[[ Extracted entries, beginning ]]

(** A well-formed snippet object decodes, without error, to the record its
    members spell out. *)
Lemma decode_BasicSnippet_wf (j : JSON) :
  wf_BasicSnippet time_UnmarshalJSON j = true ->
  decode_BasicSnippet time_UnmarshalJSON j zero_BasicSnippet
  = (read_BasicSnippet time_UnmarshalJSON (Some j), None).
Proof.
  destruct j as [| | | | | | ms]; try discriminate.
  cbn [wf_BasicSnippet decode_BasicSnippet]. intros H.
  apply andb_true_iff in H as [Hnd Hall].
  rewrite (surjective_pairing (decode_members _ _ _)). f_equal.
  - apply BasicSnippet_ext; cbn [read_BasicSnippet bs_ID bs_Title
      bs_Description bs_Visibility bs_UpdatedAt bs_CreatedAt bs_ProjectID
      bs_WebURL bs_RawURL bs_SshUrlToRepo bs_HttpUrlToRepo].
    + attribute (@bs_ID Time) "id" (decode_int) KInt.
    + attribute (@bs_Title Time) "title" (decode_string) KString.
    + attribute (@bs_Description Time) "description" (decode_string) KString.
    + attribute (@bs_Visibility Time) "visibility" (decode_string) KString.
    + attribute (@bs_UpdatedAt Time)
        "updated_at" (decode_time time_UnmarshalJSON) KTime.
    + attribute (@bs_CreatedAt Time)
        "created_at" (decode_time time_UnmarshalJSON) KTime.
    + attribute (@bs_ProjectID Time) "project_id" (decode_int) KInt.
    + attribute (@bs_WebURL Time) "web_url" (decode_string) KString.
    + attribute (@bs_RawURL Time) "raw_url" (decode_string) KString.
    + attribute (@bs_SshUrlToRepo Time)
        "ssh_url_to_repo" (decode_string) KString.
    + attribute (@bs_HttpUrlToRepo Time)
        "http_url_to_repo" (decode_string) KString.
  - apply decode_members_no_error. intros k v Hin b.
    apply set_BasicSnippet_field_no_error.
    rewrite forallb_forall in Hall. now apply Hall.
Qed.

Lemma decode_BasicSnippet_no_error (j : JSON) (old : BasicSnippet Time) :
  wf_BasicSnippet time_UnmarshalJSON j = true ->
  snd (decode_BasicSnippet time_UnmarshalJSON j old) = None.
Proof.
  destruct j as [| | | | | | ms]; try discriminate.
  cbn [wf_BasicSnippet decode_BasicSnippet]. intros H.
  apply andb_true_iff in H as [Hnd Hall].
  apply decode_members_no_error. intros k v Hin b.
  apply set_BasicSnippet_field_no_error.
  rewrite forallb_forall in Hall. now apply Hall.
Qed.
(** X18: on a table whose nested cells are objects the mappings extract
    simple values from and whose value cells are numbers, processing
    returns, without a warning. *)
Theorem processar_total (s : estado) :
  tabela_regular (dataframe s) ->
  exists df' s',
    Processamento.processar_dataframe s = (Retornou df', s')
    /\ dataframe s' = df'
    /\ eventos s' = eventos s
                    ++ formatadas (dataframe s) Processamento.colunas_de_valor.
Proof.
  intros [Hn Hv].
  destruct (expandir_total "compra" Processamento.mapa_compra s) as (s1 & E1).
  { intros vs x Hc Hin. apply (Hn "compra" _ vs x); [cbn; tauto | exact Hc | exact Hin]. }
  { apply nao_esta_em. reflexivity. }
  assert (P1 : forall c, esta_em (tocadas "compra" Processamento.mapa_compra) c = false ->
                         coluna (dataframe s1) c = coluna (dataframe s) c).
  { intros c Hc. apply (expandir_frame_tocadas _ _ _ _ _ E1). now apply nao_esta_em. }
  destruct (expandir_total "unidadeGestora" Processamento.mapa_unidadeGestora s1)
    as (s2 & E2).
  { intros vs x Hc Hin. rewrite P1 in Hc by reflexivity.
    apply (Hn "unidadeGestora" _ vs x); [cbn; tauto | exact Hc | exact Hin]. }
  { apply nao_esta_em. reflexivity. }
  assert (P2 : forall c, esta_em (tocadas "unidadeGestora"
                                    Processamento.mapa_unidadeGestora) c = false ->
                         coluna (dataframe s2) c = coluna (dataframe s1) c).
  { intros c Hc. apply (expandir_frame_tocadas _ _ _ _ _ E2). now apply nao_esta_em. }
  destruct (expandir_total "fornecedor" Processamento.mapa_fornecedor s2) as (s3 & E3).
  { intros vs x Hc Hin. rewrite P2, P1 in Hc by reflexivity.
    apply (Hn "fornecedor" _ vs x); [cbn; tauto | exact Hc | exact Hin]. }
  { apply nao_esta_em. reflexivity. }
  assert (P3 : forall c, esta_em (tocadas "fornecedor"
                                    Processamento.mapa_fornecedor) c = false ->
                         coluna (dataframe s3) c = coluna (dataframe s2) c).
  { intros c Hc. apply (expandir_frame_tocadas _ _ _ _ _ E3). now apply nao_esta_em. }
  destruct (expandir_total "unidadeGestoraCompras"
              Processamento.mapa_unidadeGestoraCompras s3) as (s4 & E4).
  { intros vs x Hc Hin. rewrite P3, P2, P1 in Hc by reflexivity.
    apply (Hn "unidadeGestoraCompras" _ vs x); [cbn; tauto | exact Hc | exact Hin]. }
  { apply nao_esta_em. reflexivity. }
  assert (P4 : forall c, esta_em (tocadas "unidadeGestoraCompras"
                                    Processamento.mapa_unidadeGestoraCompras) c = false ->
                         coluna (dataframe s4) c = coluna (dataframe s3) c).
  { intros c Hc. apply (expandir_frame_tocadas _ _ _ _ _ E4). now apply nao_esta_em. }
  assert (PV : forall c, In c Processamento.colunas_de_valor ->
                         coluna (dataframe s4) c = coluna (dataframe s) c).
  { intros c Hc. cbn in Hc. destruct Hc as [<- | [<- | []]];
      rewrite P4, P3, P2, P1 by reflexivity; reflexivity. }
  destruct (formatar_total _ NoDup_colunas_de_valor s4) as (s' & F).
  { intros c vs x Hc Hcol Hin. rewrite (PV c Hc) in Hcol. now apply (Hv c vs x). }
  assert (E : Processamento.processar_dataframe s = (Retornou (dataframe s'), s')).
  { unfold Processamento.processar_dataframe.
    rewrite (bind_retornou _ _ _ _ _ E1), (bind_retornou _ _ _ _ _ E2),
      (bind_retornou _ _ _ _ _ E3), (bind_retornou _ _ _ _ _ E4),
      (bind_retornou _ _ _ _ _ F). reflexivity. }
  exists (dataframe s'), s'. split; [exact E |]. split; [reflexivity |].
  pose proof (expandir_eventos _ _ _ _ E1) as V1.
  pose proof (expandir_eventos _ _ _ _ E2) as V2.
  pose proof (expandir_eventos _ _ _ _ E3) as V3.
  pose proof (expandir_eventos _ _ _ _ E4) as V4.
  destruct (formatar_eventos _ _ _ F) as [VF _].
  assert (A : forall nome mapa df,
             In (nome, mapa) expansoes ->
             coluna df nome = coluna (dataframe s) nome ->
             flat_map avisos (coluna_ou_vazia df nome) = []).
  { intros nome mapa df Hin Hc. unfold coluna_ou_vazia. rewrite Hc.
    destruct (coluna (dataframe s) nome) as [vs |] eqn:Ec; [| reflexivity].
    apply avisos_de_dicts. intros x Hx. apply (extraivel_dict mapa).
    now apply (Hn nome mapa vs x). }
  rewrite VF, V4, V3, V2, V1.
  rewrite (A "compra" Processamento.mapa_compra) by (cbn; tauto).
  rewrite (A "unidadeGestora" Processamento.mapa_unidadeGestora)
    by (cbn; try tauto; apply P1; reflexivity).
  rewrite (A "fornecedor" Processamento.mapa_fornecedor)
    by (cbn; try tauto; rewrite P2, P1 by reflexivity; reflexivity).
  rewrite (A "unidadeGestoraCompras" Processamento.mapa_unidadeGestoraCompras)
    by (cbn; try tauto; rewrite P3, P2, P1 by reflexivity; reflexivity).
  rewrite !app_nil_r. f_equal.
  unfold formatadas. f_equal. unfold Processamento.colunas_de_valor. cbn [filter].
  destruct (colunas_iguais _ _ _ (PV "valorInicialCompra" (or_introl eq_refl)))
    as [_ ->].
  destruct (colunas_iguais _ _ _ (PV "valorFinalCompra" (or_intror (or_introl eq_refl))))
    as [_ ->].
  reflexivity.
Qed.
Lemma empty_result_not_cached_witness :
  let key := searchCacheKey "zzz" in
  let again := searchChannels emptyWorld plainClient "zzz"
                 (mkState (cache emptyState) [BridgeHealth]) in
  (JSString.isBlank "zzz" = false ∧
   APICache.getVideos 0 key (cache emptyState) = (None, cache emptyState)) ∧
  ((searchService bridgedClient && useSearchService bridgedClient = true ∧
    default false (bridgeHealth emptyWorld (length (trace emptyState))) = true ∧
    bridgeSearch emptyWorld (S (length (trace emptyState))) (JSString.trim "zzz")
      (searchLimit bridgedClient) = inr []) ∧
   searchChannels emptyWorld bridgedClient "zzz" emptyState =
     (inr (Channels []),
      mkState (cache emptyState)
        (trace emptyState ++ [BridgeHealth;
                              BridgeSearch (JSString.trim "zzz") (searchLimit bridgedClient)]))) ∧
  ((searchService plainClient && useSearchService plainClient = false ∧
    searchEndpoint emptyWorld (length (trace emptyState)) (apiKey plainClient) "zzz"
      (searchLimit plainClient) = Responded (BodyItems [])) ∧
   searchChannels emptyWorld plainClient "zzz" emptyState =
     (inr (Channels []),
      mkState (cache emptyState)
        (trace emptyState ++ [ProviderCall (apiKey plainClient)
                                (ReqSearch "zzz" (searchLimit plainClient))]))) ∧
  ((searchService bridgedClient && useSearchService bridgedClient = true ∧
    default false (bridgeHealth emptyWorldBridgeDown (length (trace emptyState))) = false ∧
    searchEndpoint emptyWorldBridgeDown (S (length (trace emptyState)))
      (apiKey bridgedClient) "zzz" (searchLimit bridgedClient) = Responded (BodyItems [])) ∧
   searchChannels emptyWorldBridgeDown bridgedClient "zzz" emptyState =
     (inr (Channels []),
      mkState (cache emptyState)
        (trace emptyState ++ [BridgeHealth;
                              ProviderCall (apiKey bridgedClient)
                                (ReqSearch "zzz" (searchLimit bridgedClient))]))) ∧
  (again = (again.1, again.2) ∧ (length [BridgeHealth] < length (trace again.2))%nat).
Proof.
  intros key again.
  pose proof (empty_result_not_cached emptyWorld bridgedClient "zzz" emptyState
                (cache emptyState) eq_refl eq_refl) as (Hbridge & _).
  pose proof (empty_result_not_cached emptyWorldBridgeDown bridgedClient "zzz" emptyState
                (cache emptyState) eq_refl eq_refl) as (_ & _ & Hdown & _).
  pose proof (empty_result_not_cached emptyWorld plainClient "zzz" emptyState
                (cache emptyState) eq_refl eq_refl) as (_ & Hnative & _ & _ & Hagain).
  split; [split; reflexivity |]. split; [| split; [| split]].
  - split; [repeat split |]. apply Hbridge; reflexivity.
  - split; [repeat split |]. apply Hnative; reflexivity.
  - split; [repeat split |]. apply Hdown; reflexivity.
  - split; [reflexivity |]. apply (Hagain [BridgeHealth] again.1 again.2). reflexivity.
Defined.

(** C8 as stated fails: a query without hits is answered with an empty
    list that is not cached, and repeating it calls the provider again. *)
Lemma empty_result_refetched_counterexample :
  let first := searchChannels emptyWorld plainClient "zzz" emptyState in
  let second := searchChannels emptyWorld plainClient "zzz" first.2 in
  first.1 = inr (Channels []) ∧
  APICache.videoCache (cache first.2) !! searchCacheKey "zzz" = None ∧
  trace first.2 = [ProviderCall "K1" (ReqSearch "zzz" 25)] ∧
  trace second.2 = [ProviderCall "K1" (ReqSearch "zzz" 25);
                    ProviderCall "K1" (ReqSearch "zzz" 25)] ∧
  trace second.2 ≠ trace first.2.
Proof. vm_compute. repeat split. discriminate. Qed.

[[ Extracted entries, end ]]

What to work on. From the entries above, restate word for word the lines from the line containing "assert (P2 : forall" to the line containing "E3). now apply", both ends included, and nothing more.

Written response.
  assert (P2 : forall c, esta_em (tocadas "unidadeGestora"
                                    Processamento.mapa_unidadeGestora) c = false ->
                         coluna (dataframe s2) c = coluna (dataframe s1) c).
  { intros c Hc. apply (expandir_frame_tocadas _ _ _ _ _ E2). now apply nao_esta_em. }
  destruct (expandir_total "fornecedor" Processamento.mapa_fornecedor s2) as (s3 & E3).
  { intros vs x Hc Hin. rewrite P2, P1 in Hc by reflexivity.
    apply (Hn "fornecedor" _ vs x); [cbn; tauto | exact Hc | exact Hin]. }
  { apply nao_esta_em. reflexivity. }
  assert (P3 : forall c, esta_em (tocadas "fornecedor"
                                    Processamento.mapa_fornecedor) c = false ->
                         coluna (dataframe s3) c = coluna (dataframe s2) c).
  { intros c Hc. apply (expandir_frame_tocadas _ _ _ _ _ E3). now apply nao_esta_em. }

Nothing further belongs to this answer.